Adrestia Therapeutics

Adrestia Therapeutics, co-founded by Steve in 2018, is using the concept of synthetic viability to identify drug targets for inherited rare diseases. Steve is currently Adrestia’s Chief Scientific Officer (part-time). Adrestia was recently acquired by Insmed, Inc., and is now serving as a UK-based innovation hub for Insmed.

Awards & Achievements

Steve has received several prizes including, Eppendorf European Young Investigator of the Year (1995), the Tenovus Medal (1997), the Biochemical Society Colworth Medal (1997), and the Anthony Dipple Carcinogenesis Young Investigator Award (2002). More recently, in recognition of his achievements, he has received the Biochemical Society GlaxoSmithKline Award (2008), the BBSRC Innovator of the Year Award (2009) the Royal Society Buchanan Medal (2011), the Gagna A. & Ch. Van Heck prize (2015), the King Faisal International Prize for Science (2016), and the Heineken Prize for Science by the Royal Netherlands Academy of Arts and Science (2016) for his "fundamental research into DNA repair in human cells and for the successful application of knowledge of that process in the development of new cancer drugs". He was awarded the UK GSN Medal (2017), and in 2019 was awarded the Fondation ARC Léopold Griffuel Award in Translational and Clinical Research, for his work on DNA damage repair and his role in the development of medicines such as PARP1 and 2 inhibitors, currently used for cancer treatment.
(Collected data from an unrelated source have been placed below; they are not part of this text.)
(** C7. The three single-question clients refine one specification: each asks the
    network for the host's address, then once for what it wants, and its result is a
    function of the first frame that comes back each time. *)
Theorem clients_consult `{Site} limit fuel n ip (port : Z) hostname query (s : Pc) :
  site_ok limit -> (tx_delay <= 91)%nat -> (rtt <= 91)%nat -> (93 <= fuel)%nat ->
  standing limit (8 + n) s -> length ip = 4%nat ->
  Dns.build_query DNS_TRANSACTION_ID hostname Dns.DNS_TYPE_A = Ok query -> (length query <= 1476)%nat ->
  let mac := own_mac (b_dev s) in
  asks ip s (ping fuel ip)
    (consult mac ip (fun dest => ping_frame dest mac ip) (accept_ping ip)
       (ok_or "ping: timed out waiting for a genuine ICMP echo reply"))
    (fun dest => ping_frame dest mac ip) /\
  asks ip s (tcp_syn_test fuel ip port)
    (consult mac ip (fun dest => syn_frame dest mac ip port SYN_SRC_PORT SYN_INITIAL_SEQ)
       (accept_syn_ack ip port) (ok_or "tcp_syn_test: timed out waiting for a genuine SYN-ACK reply"))
    (fun dest => syn_frame dest mac ip port SYN_SRC_PORT SYN_INITIAL_SEQ) /\
  asks ip s (dns_query_test fuel ip hostname)
    (consult mac ip (fun dest => dns_frame dest mac ip query) (accept_dns ip query)
       (fun o => Ok (default (mk_DnsReply false false 0 None) o)))
    (fun dest => dns_frame dest mac ip query).
Proof.
  intros Hsite Htx Hrtt Hfuel Hs Hip Hq Hlen mac.
  assert (Lmac : length mac = 6%nat) by done.
  split; [|split].
  - apply (client_run limit Hsite fuel Htx Hrtt Hfuel (accept_ping ip) (fun dest src => ping_frame dest src ip)
      _ n ip _ s Hs Hip). intros dest Hd. rewrite length_ping_frame by done. lia.
  - apply (client_run limit Hsite fuel Htx Hrtt Hfuel (accept_syn_ack ip port)
      (fun dest src => syn_frame dest src ip port SYN_SRC_PORT SYN_INITIAL_SEQ) _ n ip _ s Hs Hip).
    intros dest Hd. rewrite length_syn_frame by done. lia.
  - destruct (client_run limit Hsite fuel Htx Hrtt Hfuel (accept_dns ip query)
      (fun dest src => dns_frame dest src ip query)
      (fun o => Ok (default (mk_DnsReply false false 0 None) o)) n ip
      "dns_query_test: TX timed out waiting for descriptor DD" s Hs Hip) as (s' & E & Hsent).
    + intros dest Hd. rewrite length_dns_frame by done. lia.
    + exists s'. split; [|exact Hsent]. unfold dns_query_test. rewrite bind_run, Hq. exact E.
Qed.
The impact of his work on national prosperity was recognised by Steve being awarded the Royal Society Mullard Award in 2020. More recently, Steve was awarded the 2022 Johann Anton Merck Award, only the third recipient of this prestigious award, which is given for outstanding scientific preclinical research accomplishments in the areas of Merck Healthcare‘s strategic focus. And in the same year, his longstanding academic entrepreneurship and outstanding contributions that have enhanced the field of oncology were recognised by Cancer Research UK, with him being awarded Cancer Research Horizon’s Entrepreneurship Recognition Award. He is an elected member of several professional societies and organisations, including the European Molecular Biology Organization (1997), the Academy of Medical Sciences (2001) and the Fellowship of the Royal Society (2008).

Steve has been awarded a knighthood in the King’s first Birthday Honours List (June 16 2023). He was recommended for the honour of Knight Bachelor for his services to innovation and research.